Posted: Fri Jan 19, 2007 6:39 am
by BrewBum
I have only done that with a Barleywine and it is definitely just a no-sparge. My efficiency in that case was 15% less. This was a planned efficiency though as I did not want to boil forever on the barleywine by doing a sparge. I can't imagine this could increase the efficiency but you never know, mine was a planned decrease and I have not tested it.
Posted: Fri Jan 19, 2007 6:51 am
by JMUBrew
Hrmm...I had always had it described to me as "Mash Out" instead of no-sparge. Like Crazymonkey, I thought no sparge was where there was no addition of water at the end of the mash.
On the Barleywine, that'd be a large grain bill right? With those I always assume that I'll have a lack of efficiency. (Did a Yeti Clone with 25# of grain and assumed a 60% efficiency, actually ended up getting it) Usually have something in the 70% range.
Posted: Fri Jan 19, 2007 7:48 am
by BrewBum
I think it is a mash out in a no sparge.
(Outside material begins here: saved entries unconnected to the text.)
(** The loop on a string against the loop on its consumed prefix, from
    any state of the locals. *)
Lemma parse_loop_scan : forall c rules rule_acc rule_indx,
  exists rest,
    c = String.append (fst (scan c rule_acc)) rest /\
    stopped_at (snd (scan c rule_acc)) rest /\
    (exists rules' acc' indx',
       parse_loop (fst (scan c rule_acc)) rules rule_acc rule_indx
         = (rules', Out acc' indx') /\
       (snd (scan c rule_acc) = Overflow -> 25 < acc') /\
       parse_loop c rules rule_acc rule_indx =
         (rules', match snd (scan c rule_acc) with
                  | Unrecognized => Return
                  | _ => Out acc' indx'
                  end)).
Proof.
  induction c as [|ch c IH]; intros rules rule_acc rule_indx.
  - exists EmptyString. simpl. split; [reflexivity|]. split; [left; reflexivity|].
    exists rules, rule_acc, rule_indx. repeat split. discriminate.
  - simpl scan. simpl parse_loop. destruct (classify ch) eqn:Hcls.
    + (* the terminating NUL *)
      exists (String ch c). simpl. split; [reflexivity|].
      split; [right; exists ch, c; split; [reflexivity|exact Hcls]|].
      exists rules, rule_acc, rule_indx. repeat split. discriminate.
    + (* a digit *)
      destruct (Z.ltb_spec 25 rule_acc) as [Hov|Hok].
      * exists (String ch c). simpl. split; [reflexivity|].
        split; [exists ch, c; split; [reflexivity|exact Hcls]|].
        exists rules, rule_acc, rule_indx. repeat split. intros _. exact Hov.
      * specialize (IH rules (u8 (u8 (rule_acc * 10) + (code ch - 48))) rule_indx).
        destruct (scan c (u8 (u8 (rule_acc * 10) + (code ch - 48)))) as [p why].
        destruct IH as (rest & Hrest & Hstop & rules' & acc' & indx' & Hp & Hov & Hc).
        simpl in *. exists rest. split; [rewrite <- Hrest; reflexivity|].
        split; [exact Hstop|]. exists rules', acc', indx'.
        rewrite Hcls. destruct (Z.ltb_spec 25 rule_acc); [lia|].
        repeat split; assumption.
    + (* a separator *)
      specialize (IH (<[Z.to_nat rule_indx := rule_acc]> rules) 0 (u8 (rule_indx + 1))).
      destruct (scan c 0) as [p why].
      destruct IH as (rest & Hrest & Hstop & rules' & acc' & indx' & Hp & Hov & Hc).
      simpl in *. exists rest. split; [rewrite <- Hrest; reflexivity|].
      split; [exact Hstop|]. exists rules', acc', indx'.
      rewrite Hcls. repeat split; assumption.
    + (* a space *)
      specialize (IH rules rule_acc rule_indx).
      destruct (scan c rule_acc) as [p why].
      destruct IH as (rest & Hrest & Hstop & rules' & acc' & indx' & Hp & Hov & Hc).
      simpl in *. exists rest. split; [rewrite <- Hrest; reflexivity|].
      split; [exact Hstop|]. exists rules', acc', indx'.
      rewrite Hcls. repeat split; assumption.
    + (* any other character *)
      exists (String ch c). simpl. split; [reflexivity|].
      split; [exists ch, c; split; [reflexivity|exact Hcls]|].
      exists rules, rule_acc, rule_indx. repeat split. discriminate.
Qed.

End Parser.

(** C10, as stated, fails: the characters consumed before the stopping
    point do not determine the resulting rule list.  The strings "30x"
    and "305" have the same consumed characters "30"; stopped by the
    digit 5, the parser stores 30 as it does for the string "30", but
    stopped by the character x it returns without storing the number
    and leaves the table and the count as they were.  After "30,40x"
    the 30 stored at the comma stays, the 40 is lost and the count is
    still 1. *)
Lemma parse_not_determined_by_consumed :
  consumed "30x" = "30"%string /\
  consumed "305" = "30"%string /\
  parse_rule_nums "305" initial_state = (30 :: replicate 255 0, 1) /\
  parse_rule_nums "30" initial_state = (30 :: replicate 255 0, 1) /\
  parse_rule_nums "30x" initial_state = initial_state /\
  parse_rule_nums "30x" initial_state
    <> parse_rule_nums (consumed "30x") initial_state /\
  parse_rule_nums "30,40x" initial_state = (30 :: replicate 255 0, 1) /\
  parse_rule_nums "30,40" initial_state = (30 :: 40 :: replicate 254 0, 2).
Proof.
  repeat split; try (vm_compute; reflexivity).
  vm_compute. discriminate.
Qed.

(** C10, amended.  For every rule string and every state of the table,
    [parse_rule_nums] reads the consumed prefix and stops at the end of
    the string, at a digit met while the accumulator exceeds 25, or at
    the first character that is not a digit, comma, semicolon or space;
    the remainder has no influence.  Stopped at the end or at such a
    digit, the result is the result for the consumed prefix alone.
    Stopped at an unrecognized character, the function returns at
    once: the stores made at the separators stay, the pending number
    is not stored and [rule_n] keeps its value. *)
Theorem parse_rule_nums_stops :
  forall rules_str st,
    exists rest,
      rules_str = String.append (consumed rules_str) rest /\
      stopped_at (stop_of rules_str) rest /\
      (stop_of rules_str = Overflow ->
       exists rules' acc indx,
         parse_loop (consumed rules_str) (fst st) 0 0 = (rules', Out acc indx) /\
         25 < acc) /\
      parse_rule_nums rules_str st =
        match stop_of rules_str with
        | Unrecognized => (stores (consumed rules_str) (fst st), snd st)
        | _ => parse_rule_nums (consumed rules_str) st
        end.
Proof.
  intros rules_str st.
  destruct (parse_loop_scan rules_str (fst st) 0 0)
    as (rest & Hrest & Hstop & rules' & acc' & indx' & Hp & Hov & Hc).
  exists rest. unfold consumed, stop_of, stores, parse_rule_nums.
  split; [exact Hrest|]. split; [exact Hstop|]. split.
  - intros Hw. exists rules', acc', indx'. split; [exact Hp|apply Hov, Hw].
  - rewrite Hc, Hp. destruct (snd (scan rules_str 0)); reflexivity.
Qed.

(** * Further properties of the engine *)

(** ** The row update, cell by cell *)

Section Cells.

Lemma land_63 p : Z.land p 63 = p mod 64.
Proof. change 63 with (Z.ones 6). apply Z.land_ones. lia. Qed.

Lemma shiftr_6 p : Z.shiftr p 6 = p / 64.
Proof. apply Z.shiftr_div_pow2. lia. Qed.

Lemma cell_at (row : list Z) (c : nat) o :
  0 <= o < 64 ->
  cell row (64 * Z.of_nat c + o) = Z.testbit (row !!! c) (63 - o).
Proof.
  intros Ho. unfold cell. rewrite shiftr_6, land_63.
  replace ((64 * Z.of_nat c + o) / 64) with (Z.of_nat c)
    by (apply (Z.div_unique _ 64 _ o); lia).
  replace ((64 * Z.of_nat c + o) mod 64) with o
    by (apply (Z.mod_unique _ 64 (Z.of_nat c) o); lia).
  rewrite Nat2Z.id. reflexivity.
Qed.

Lemma ring_left_cases n p :
  0 <= p < n -> ring_left n p = if p =? 0 then n - 1 else p - 1.
Proof.
  intros Hp. unfold ring_left. destruct (Z.eqb_spec p 0) as [->|Hne].
  - apply Z.mod_small. lia.
  - replace (p + n - 1) with (p - 1 + 1 * n) by lia.
    rewrite Z.mod_add by lia. apply Z.mod_small. lia.
Qed.

Lemma ring_right_cases n p :
  0 <= p < n -> ring_right n p = if p =? n - 1 then 0 else p + 1.
Proof.
  intros Hp. unfold ring_right. destruct (Z.eqb_spec p (n - 1)) as [->|Hne].
  - replace (n - 1 + 1) with n by lia. apply Z.mod_same. lia.
  - apply Z.mod_small. lia.
Qed.

Lemma is_word_lookup (row : list Z) (c : nat) :
  Forall is_word row -> (c < length row)%nat -> is_word (row !!! c).
Proof.
  intros Hrow Hc. apply (Forall_lookup_1 _ _ c _ Hrow).
  apply list_lookup_lookup_total_lt, Hc.
Qed.

(** A word computed from the toroidal neighbours of column [c] holds,
    at each of its 64 cells, the rule's entry for the three cells
    around it on the ring. *)
Lemma cell_of_word w rule (prev cur new : list Z) (c : nat) o :
  (c < w)%nat -> 0 <= o < 64 ->
  length cur = w -> Forall is_word cur ->
  new !!! c =
    ca1d_rule_apply rule (cur !!! left_col w c) (cur !!! c)
      (cur !!! right_col w c) (prev !!! c) ->
  let n := 64 * Z.of_nat w in
  let p := 64 * Z.of_nat c + o in
  cell new p =
    xorb (Z.testbit rule
            (4 * Z.b2z (cell cur (ring_left n p)) + 2 * Z.b2z (cell cur p)
             + Z.b2z (cell cur (ring_right n p))))
         (cell prev p).
Proof.
  intros Hc Ho Hlen Hwords Hnew n p. subst n p.
  assert (Hwc : is_word (cur !!! c)) by (apply is_word_lookup; [assumption|lia]).
  assert (Hwr : is_word (cur !!! right_col w c)).
  { apply is_word_lookup; [assumption|]. unfold right_col.
    destruct (Nat.eqb_spec c (w - 1)); lia. }
  rewrite ring_left_cases, ring_right_cases by lia.
  rewrite !(cell_at _ c o) by assumption. rewrite Hnew.
  rewrite ca1d_rule_apply_unfold, Z.lxor_spec, testbit_rule_lookup by lia.
  f_equal. f_equal. unfold pattern_at.
  rewrite testbit_left_cells, testbit_right_cells by (assumption || lia).
  f_equal; [f_equal|]; f_equal; f_equal.
  - (* the left neighbour *)
    unfold left_col.
    destruct (Z.eqb_spec (63 - o) 63) as [Ho0|Ho0].
    + assert (o = 0) by lia. subst o.
      destruct (Nat.eqb_spec c 0) as [->|Hc0].
      * destruct (Z.eqb_spec (64 * Z.of_nat 0 + 0) 0); [|lia].
        replace (64 * Z.of_nat w - 1) with (64 * Z.of_nat (w - 1) + 63) by lia.
        rewrite cell_at by lia. reflexivity.
      * destruct (Z.eqb_spec (64 * Z.of_nat c + 0) 0); [lia|].
        replace (64 * Z.of_nat c + 0 - 1) with (64 * Z.of_nat (c - 1) + 63) by lia.
        rewrite cell_at by lia. reflexivity.
    + destruct (Z.eqb_spec (64 * Z.of_nat c + o) 0); [lia|].
      replace (64 * Z.of_nat c + o - 1) with (64 * Z.of_nat c + (o - 1)) by lia.
      rewrite cell_at by lia. f_equal. lia.
  - (* the right neighbour *)
    unfold right_col.
    destruct (Z.eqb_spec (63 - o) 0) as [Ho63|Ho63].
    + assert (o = 63) by lia. subst o.
      destruct (Nat.eqb_spec c (w - 1)) as [->|Hc1].
      * destruct (Z.eqb_spec (64 * Z.of_nat (w - 1) + 63) (64 * Z.of_nat w - 1)); [|lia].
        change (cell cur 0) with (cell cur (64 * Z.of_nat 0 + 0)).
        rewrite cell_at by lia. reflexivity.
      * destruct (Z.eqb_spec (64 * Z.of_nat c + 63) (64 * Z.of_nat w - 1)); [lia|].
        replace (64 * Z.of_nat c + 63 + 1) with (64 * Z.of_nat (c + 1) + 0) by lia.
        rewrite cell_at by lia. reflexivity.
    + destruct (Z.eqb_spec (64 * Z.of_nat c + o) (64 * Z.of_nat w - 1)); [lia|].
      replace (64 * Z.of_nat c + o + 1) with (64 * Z.of_nat c + (o + 1)) by lia.
      rewrite cell_at by lia. f_equal. lia.
Qed.

End Cells.

(** X1.  Both row updates compute an elementary cellular automaton on
    a ring of [64 * width] cells, numbered as [shade_pixel] shows them
    (cell [p] is bit [63 - p mod 64] of word [p / 64]): the new cell
    [p] is the entry of the rule of its word for the old cells [p - 1],
    [p], [p + 1] (taken around the ring), XOR the cell [p] of the carry
    row.  The statement on the
    rule-list row update is for [rule_n <> 0], which its [i % rule_n]
    needs. *)
Theorem row_update_cellwise :
  forall g prev cur (next : list Z) p,
    (1 <= width g)%nat -> length next = width g -> length cur = width g ->
    Forall is_word cur -> 0 <= p < 64 * Z.of_nat (width g) ->
    let n := 64 * Z.of_nat (width g) in
    let nb := 4 * Z.b2z (cell cur (ring_left n p)) + 2 * Z.b2z (cell cur p)
              + Z.b2z (cell cur (ring_right n p)) in
    (rule_n g <> 0 ->
     cell (ca1d_rule_apply_row g prev cur next) p =
       xorb (Z.testbit (plain_rule g (Z.to_nat (p / 64))) nb) (cell prev p)) /\
    cell (ca1d_meta_rule_apply_row g prev cur next) p =
      xorb (Z.testbit (meta_rule_at g cur (Z.to_nat (p / 64))) nb) (cell prev p).
Proof.
  intros g prev cur next p Hw Hnext Hcur Hwords Hp n nb. subst n nb.
  pose proof (Z.div_mod p 64 ltac:(lia)) as Hdm.
  pose proof (Z.mod_pos_bound p 64 ltac:(lia)) as Ho.
  assert (Hq : 0 <= p / 64 < Z.of_nat (width g))
    by (split; [apply Z.div_pos; lia|apply Z.div_lt_upper_bound; lia]).
  set (c := Z.to_nat (p / 64)). set (o := p mod 64) in *.
  assert (Hc : (c < width g)%nat) by (subst c; lia).
  assert (Hpc : p = 64 * Z.of_nat c + o) by (subst c; rewrite Z2Nat.id; lia).
  clearbody c o. clear Hdm Hq. subst p.
  split.
  - intros _. apply (cell_of_word (width g)); try assumption.
    apply list_lookup_total_correct, ca1d_rule_apply_row_lookup; assumption.
  - apply (cell_of_word (width g)); try assumption.
    apply list_lookup_total_correct, ca1d_meta_rule_apply_row_lookup; assumption.
Qed.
I may be thinking I read this somewhere and actually didn't but I think the reason efficiencies suffer with a no sparge is because water can only hold so much sugars in solution and it becomes saturated. Maybe someone can back me or refute me.
I believe in How to brew he defines no sparge and since you are not sparging (rinsing the grains) at all, even with an addition of water, it is still a no sparge, that is how I understand it anyway.
Posted: Fri Jan 19, 2007 9:11 am
by crazymonkey15
BrewBum wrote:I think the reason efficiencies suffer with a no sparge is because water can only hold so much sugars in solution and it becomes saturated. Maybe someone can back me or refute me.
Well I don’t' know too much about the chemistry of sugar saturation, but I do know how to make sweet tea (I do live in South Carolina after all). And in my uneducated (and possible even asinine) opinion I would think that the same amount of water is going to have the same saturation no matter what (aside from how hot the water is, which is why you sugar the tea when its hot and the chill it or pour ice on it). So if 3 gal from the first runoff holds x-amount of sugar and an additional 3 gal added after the grain has been run dry would pick up y-amount of sugar. Well if you just planned on putting enough in to get 6 gallons from the beginning that 6 gals should hold x+y, right? That seems reasonable to me, but maybe it isn't as simple as that.